▸ Activity:
For this listing, the lines between the one holding "[HashSet] is read" and the one holding "cloning, replication, task", inclusive, must be set down exactly.

▸ Source material:
(** What is left of [daily_checkin] once the answer is recorded reads the
    streak, prints and asks for a message, and changes neither the store
    nor the input. *)
Lemma after_the_record
    (hid : Z) (habit_name user_name : string) (completed : bool) :
  keeps_store_and_input
    (streak <-- (if completed then database_call (on_base (get_streak hid))
                 else pure 0%Z) ;;
     _ <-- (if completed then
              _ <-- print ("Great job! You're on a " ++ str streak ++ "-day streak.") ;;
              let milestone_msg := celebrate_milestone streak in
              match milestone_msg with
              | EmptyString => pure tt
              | _ => print milestone_msg
              end
            else
              print "No worries, tomorrow is a new opportunity to get back on track!") ;;
     message <-- call (fun e => get_motivational_message strip e user_name habit_name streak) ;;
     print (LF ++ "Motivation: " ++ message ++ LF)).
Proof.
  apply keeps_and_then.
  - destruct completed; [apply keeps_get_streak | apply keeps_pure].
  - intros streak. apply keeps_and_then.
    + destruct completed; [| apply keeps_print].
      apply keeps_and_then; [apply keeps_print |].
      intros _. cbv zeta.
      destruct (celebrate_milestone streak); [apply keeps_pure | apply keeps_print].
    + intros _. apply keeps_and_then; [apply keeps_call |].
      intros message. apply keeps_print.
Qed.

(** X16.  [daily_checkin] asks again after every line that is not yes, y,
    no or n (after [strip] and [lower]) and records the first line that
    is: whatever happens afterwards, exactly one check-in of the habit is
    appended, dated today, completed exactly when the answer starts with y;
    the lines up to that answer are consumed and the later ones are left;
    users and habits are unchanged. *)
Theorem daily_checkin_records_first_answer
    (hid : Z) (habit_name user_name : string)
    (skipped : list string) (answer : string) (rest : list string) (p : process) :
  stdin (tty p) = (skipped ++ answer :: rest)%list ->
  Forall (not_an_answer strip lower) skipped ->
  is_yes_or_no (lower (strip answer)) = true ->
  let p' := snd (daily_checkin strip lower hid habit_name user_name p) in
  let w := base (store p) in
  progress (db (base (store p')))
  = (progress (db w)
     ++ [mk_progress (progress_seq (db w) + 1) hid (today w)
           (Z.b2z (String.prefix "y" (lower (strip answer))))])%list
  /\ stdin (tty p') = rest
  /\ habits (db (base (store p'))) = habits (db w)
  /\ users (store p') = users (store p).
Proof.
  intros Hin Hskip Hans. cbv zeta.
  eassert (Hrun : daily_checkin strip lower hid habit_name user_name p = _).
  { unfold daily_checkin.
    unfold and_then at 1. unfold print at 1.
    unfold and_then at 1. unfold read_yes_or_no. cbn [tty write stdin stdout store env].
    rewrite Hin, (ask_yes_or_no_skips _ _ _ Hskip Hans).
    unfold and_then at 1. unfold database_call at 1. cbn [store tty env].
    rewrite on_base_log_checkin. reflexivity. }
  rewrite Hrun. clear Hrun.
  match goal with
  | |- context [snd (?m ?q)] =>
      destruct (m q) as [r p'] eqn:E; apply after_the_record in E
  end.
  destruct E as [Hstore Htty]. cbn [snd]. rewrite Hstore, Htty.
  cbn [store tty stdin base]. repeat split.
Qed.

Lemma ask_habit_name_skips (skipped : list string) (line : string) (rest : list string) :
  Forall (fun l => strip l = EmptyString) skipped ->
  strip line <> EmptyString ->
  forall out,
    exists shown,
      ask_habit_name strip (skipped ++ line :: rest) out
      = (Done (strip line), {| stdin := rest; stdout := out ++ shown |}).
Proof.
  intros Hskip Hline. induction Hskip as [| l skipped Hl _ IH]; intros out.
  - eexists. simpl. destruct (strip line) eqn:E; [congruence | reflexivity].
  - cbn [app ask_habit_name]. rewrite Hl. cbv beta iota zeta.
    destruct (IH ((out ++ ["Enter the name of the habit you want to track: ";
                           "Habit name cannot be empty. Please try again."])%list))
      as [shown Hshown].
    rewrite Hshown. eexists. now rewrite <- !app_assoc.
Qed.

Lemma ask_habit_name_eof (lines : list string) :
  Forall (fun l => strip l = EmptyString) lines ->
  forall out,
    exists shown,
      ask_habit_name strip lines out
      = (Failed EOFError, {| stdin := []; stdout := out ++ shown |}).
Proof.
  intros Hskip. induction Hskip as [| l lines Hl _ IH]; intros out.
  - eexists. reflexivity.
  - cbn [app ask_habit_name]. rewrite Hl. cbv beta iota zeta.
    destruct (IH ((out ++ ["Enter the name of the habit you want to track: ";
                           "Habit name cannot be empty. Please try again."])%list))
      as [shown Hshown].
    rewrite Hshown. eexists. now rewrite <- !app_assoc.
Qed.

(** X17.  When standard input ends before a usable line, a prompt ends
    with [EOFError] and the database is as before: [daily_checkin] records
    nothing unless it read yes, y, no or n, and [_create_new_habit] adds
    nothing unless it read a name that is not blank. *)
Theorem prompts_write_nothing_at_end_of_input
    (hid uid : Z) (habit_name user_name : string) (p : process) :
  (Forall (not_an_answer strip lower) (stdin (tty p)) ->
   fst (daily_checkin strip lower hid habit_name user_name p) = Failed EOFError
   /\ store (snd (daily_checkin strip lower hid habit_name user_name p)) = store p)
  /\ (Forall (fun l => strip l = EmptyString) (stdin (tty p)) ->
      fst (_create_new_habit strip uid p) = Failed EOFError
      /\ store (snd (_create_new_habit strip uid p)) = store p).
Proof.
  split; intros Hall.
  - eassert (Hrun : daily_checkin strip lower hid habit_name user_name p = _).
    { unfold daily_checkin.
      unfold and_then at 1. unfold print at 1.
      unfold and_then at 1. unfold read_yes_or_no.
      cbn [tty write stdin stdout store env].
      rewrite (ask_yes_or_no_eof _ Hall). reflexivity. }
    rewrite Hrun. split; reflexivity.
  - destruct (ask_habit_name_eof _ Hall (stdout (tty p))) as [shown Hshown].
    eassert (Hrun : _create_new_habit strip uid p = _).
    { unfold _create_new_habit.
      unfold and_then at 1. unfold read_habit_name.
      rewrite Hshown. reflexivity. }
    rewrite Hrun. split; reflexivity.
Qed.

(** X18.  [_create_new_habit] asks again after every blank line and adds
    exactly the habit named by the first line that is not blank, with the
    name stripped: its result and its effect on the database are those of
    [add_habit] with that name, and the later lines are left unread. *)
Theorem create_new_habit_uses_first_name
    (uid : Z) (skipped : list string) (line : string) (rest : list string)
    (p : process) :
  stdin (tty p) = (skipped ++ line :: rest)%list ->
  Forall (fun l => strip l = EmptyString) skipped ->
  strip line <> EmptyString ->
  exists hid p',
    _create_new_habit strip uid p = (Done hid, p')
    /\ add_habit uid (strip line) (store p) = (Ok hid, store p')
    /\ stdin (tty p') = rest.
Proof.
  intros Hin Hskip Hline.
  unfold _create_new_habit.
  unfold and_then at 1. unfold read_habit_name. rewrite Hin.
  destruct (ask_habit_name_skips _ _ rest Hskip Hline (stdout (tty p))) as [shown ->].
  unfold and_then at 1. unfold database_call. cbn [store tty env].
  rewrite add_habit_result. cbv zeta.
  eexists. eexists. split; [reflexivity |]. split; reflexivity.
Qed.
(* ===== verification/Prelude.v ===== *)
(** * Ordering receipts for ephemeral rollups

    A validator of an ephemeral rollup signs, for every transaction that reaches it, a receipt that
    names the transaction's position in a hash-chained log, before anything the operator controls can
    delay it.  A watchtower compares the receipts with the blocks the validator produces; an operator
    that signs two different statements for one position is slashed by a program on the base chain.
    This library models that protocol as the sources implement it, at the width of their integers,
    and proves what each part promises and what the parts promise together.

    ** The parts and where they are modelled

    - The frozen constants: Constants.v (crates/constants).  The receipt, its 261-byte message, its
      325-byte transport form, signing and verifying: Receipt.v (crates/receipt).  sha2, blake3 and
      ed25519-dalek are the class [Crypto] with [CryptoLaws] (Crypto.v); no law says that a hash is
      injective or a signature unforgeable, the theorems produce the collision or the forgery.
    - The arithmetic of a slash and of the coverage pool: Slashing.v (crates/slashing).
    - The slashing program (crates/program): the account layouts and instructions behind the interface
      [Codec] in Accounts.v; what the ed25519 precompile verified and the contradiction check in
      Evidence.v; the ledger and the runtime's calls in Runtime.v (class [Runtime], laws
      [RuntimeLaws]); every instruction of processor.rs in Processor.v, in a monad that threads the
      ledger.  Solvency.v, Payouts.v, Lifecycle.v, Kinds.v and Conviction.v prove it over the chains
      it can run on, ProgramProperties.v states it; Registration.v is the registration that falls
      outside.  ToyChain.v is a concrete chain.
    - The court's transaction (crates/court): Court.v.
    - The validator's ledger (magicblock-ledger): the columns with their keys in Columns.v, the database
      in Rocks.v (class [Rocks], laws [RocksLaws]), the receipts in Store.v and all other calls of
      store/api.rs in Ledger.v, in a monad that threads the ledger (class [LedgerCodec] for bincode
      and protobuf).  LedgerInv.v says what each call may change, Blocks.v what any sequence of calls
      leaves of a slot.  The truncator and the compaction filter are in Truncator.v, what they may
      remove in TruncatorInv.v; the replay of the ledger at startup is in Replay.v.
    - Receipts (magicblock-receipts): the pending commitments and the writer in Pending.v and Writer.v.
      ReceiptLog.v is the specification of an honest log, [chained]; WriterLog.v and
      WriterProperties.v show that the writer implements it, Promises.v what becomes of a position
      promised blind.
    - Ingress (magicblock-aperture, magicblock-core/src/link): the caches, errors and attack rig in
      Ingress.v; sendTransaction, commitTransaction, revealTransaction and the scheduler's handle in
      Handlers.v, as programs of a free monad whose calls are the points where a handler touches
      shared state or waits, so that [system_step] interleaves any number of them.  HandlersInv.v is a
      program logic for them, Admission.v the replay protection, HandlersProperties.v the theorems.
      Wire.v is what the handlers and the watchtower rely on of JSON and of Solana's wire format
      (classes [Json] and [Solana] with their laws).  getReceipts and getReceipt: Serve.v and
      ServeProperties.v; getBlock: ServeBlock.v (class [BlockEncoding]).
    - The scheduler (magicblock-processor/src/scheduler): the bitmask locks and the coordinator in
      Locks.v, the event loop as a state machine in Scheduler.v; LockInv.v, SchedulerInv.v and
      SchedulerProperties.v prove them.
    - The executors (magicblock-processor/src/executor): their event loop, execution, simulation,
      commits and records in Executor.v; what the SVM and the accounts database answer is the record
      [Answers], over the class [Svm].  ExecutorInv.v proves what one execution does, Node.v what
      any interleaving of executors, block writes and upkeep leaves in the ledger.
    - The watchtower (crates/watchtower): the evidence and its verification in Watchtower.v; the scans
      of the receipt log, of a block and of deliveries in LogScan.v, BlockScan.v and Withholding.v;
      parsing and the client in Client.v; the main loop, with what it prints and sends, in Watch.v.
      WatchInv.v and the files ending in Properties prove them.  ToyLog.v holds concrete logs.
    - The delivery of a commit through a buffer on the base chain: the tracker of delivered chunks, the
      cutting of data into chunks and the packing of reallocations in Chunks.v, the program with its
      four instructions in Committor.v (magicblock-committor-program; classes [Borsh] and [Resize]
      with their laws), the client of the base chain with its errors, cached block hash and retry loop
      in RpcClient.v (magicblock-rpc-client), the instructions built for the program, the preparation
      of a commit, its retry and its clean-up in Delivery.v (magicblock-committor-service).  RpcInv.v
      is a logic for asynchronous code on a network; Sending.v shows what sending a transaction or a
      batch tells, DeliveryInv.v what each instruction does to the ledger, Preparation.v what a
      preparation does, and DeliveryProperties.v states the guarantees.
    - EndToEnd.v composes the scheduler with the block scan and the writer with the program;
      ServedOrder.v composes scheduler, executors, ledger, getBlock, client and block scan;
      LedgerProperties.v states what ledger, executors and replay promise.  ToyLedger.v has a codec, an
      SVM and a block encoding to evaluate them on.

    ** What the theorems show

    - Money: on every reachable ledger an operator account whose registration did not wrap around covers
      rent, bond, stake and rewards, and a conviction its rent and what it owes; claims
      and withdrawals of stake always pay; a bond leaves only by a slash or after its timelock; a slash
      happens at most once, is split exactly, and its victim's share reaches the payer of the wronged
      transaction; accounts never change kind.
    - Accountability: two contradictory receipts shown to the watchtower end in a conviction, where no
      copy is signed again, the bond stands and the conviction's address is untouched and paid for
      ([equivocation_convicted]); a conviction needs two contradictory valid signatures; an honest
      writer whose disk does not fail never makes them, so an honest operator is convicted only by a
      forgery and never sued.
    - The log: what the writer publishes is one gapless hash chain, what the node serves is a segment of
      it, and nothing reaches the scheduler for execution without a receipt in it, under any
      interleaving of handlers; a promised position is handed out once, to what it was promised for.
    - The detectors: each scan reports exactly what its definition of a fault says, reports nothing on an
      honest log, and never panics; the block scan of what the node serves judges the order in which
      the scheduler dispatched ([served_order_judged]), and its conflicts are the scheduler's lock
      conflicts.
    - The node: conflicting transactions never run at once, and none waits for nobody; an execution is
      recorded once, with the status its caller is told; a block reads back as it was written under
      any order of writes, truncation and compaction, which leave the receipts alone; a replay sends
      what had succeeded from the slot on where full processing starts, in the order of execution.
    - Delivery: whatever the network does and whatever an earlier attempt left, a preparation ends, and
      what it reports as delivered is exactly the data and stays so ([delivery_sound]); it succeeds
      where the network answers, with at most four failures once the buffer is set up
      ([delivery_completes]); the tracker on the chain tells exactly what is missing; a buffer answers
      to its authority alone.
    - Limits that the proofs brought out are theorems too: a registration that wraps around and leaves a
      bond nobody deposited, any transaction overtaken in the scheduler while it waits, a row
      half-written or overwritten by a restart, a re-signed copy, a funded conviction or buffer
      address, evidence about commit-mode tickets that does not verify, a pruned ledger that is not
      replayed, a failing replay that is recorded.

    ** Conventions

    Fallible code returns [result E A], with [Ok], [Err] and [Panic]; code without errors of its own
    returns [may_panic A].  Arithmetic wraps as release builds do, with [wrap64] and its siblings.
    The [while] loops of the watchtower take fuel: [statements] the number of receipts, which its
    theorem shows to be enough, and [watch_slots] a parameter, for which [watch_round_terminates]
    shows that the number of slots below the head is enough.  The loop of [replay_blocks] takes fuel
    too; [replay_runs_blocks] shows one turn per block and one more to be enough, and
    [delivery_sound] that the loops over chunks and reallocations end with the fuel [chunks_collect] and
    [realloc_chunks] are given, for any data that fits an account, and that the turns [turns_of] gives
    to a batch of futures, four for each attempt and one for each result, are enough.  A call on the
    ledger is one step; calls of different threads interleave in any order.  Third-party code is a
    class with its documented behaviour as laws, and each class has an executable instance
    ([toy_crypto], [toy_runtime], [toy_rocks], [toy_json], [toy_solana], [toy_codec], [toy_svm],
    [toy_block_encoding], [toy_borsh_chunks], [toy_borsh_ix], [toy_resize]) on which the witnesses
    are evaluated.  [genesis] and [chain_step] say what can happen on the base chain: instructions
    of this program, and of any other, which can only add lamports to this program's accounts or hand
    it zeroed ones, and the ends of transactions, which drop the accounts left without lamports.  The
    ledgers reached include those between two instructions of a transaction; that the runtime refuses
    a transaction that leaves an account short of rent is not used.  [sound] singles out operators
    whose registrations on the chain did not wrap around; the others may do as they like.  A transaction
    of the delivery takes effect as a whole or not at all, and drops accounts left without lamports.  Asynchronous code is a tree of the calls it waits for ([async]), and
    a [Network] is a parameter that says at each moment which transactions in flight land and in what
    order, what the node answers, whether an answer arrives, and which future goes on; the chain runs a
    transaction, known by its block hash and its instructions, at most once.  The order in which a
    [HashSet] is read is a parameter, [hash_order].

    ** Not modelled

    The Solana SVM, the accounts database, chainlink, the rest of the committor service, account
    cloning, replication, task scheduling, metrics, configuration, the RPC methods that the receipt
    protocol does not use, websocket subscriptions, the demo and the front end: the ordering protocol
    reads nothing of them beyond what the models above take as parameters.  Of the modelled parts,
    text (error messages, log lines, the wording of a report) and transport (channels, HTTP, the
    watchtower's connection to a chain) are left out, superblock checksums are not computed, the results kept in
    the transaction cache are not tracked, and the options, metrics and shutdown of the database are
    left out. *)
From stdpp Require Export prelude gmap sorting.
From Stdlib Require Export Strings.Byte.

▸ Output for this exercise:
    [HashSet] is read is a parameter, [hash_order].

    ** Not modelled

    The Solana SVM, the accounts database, chainlink, the rest of the committor service, account
    cloning, replication, task scheduling, metrics, configuration, the RPC methods that the receipt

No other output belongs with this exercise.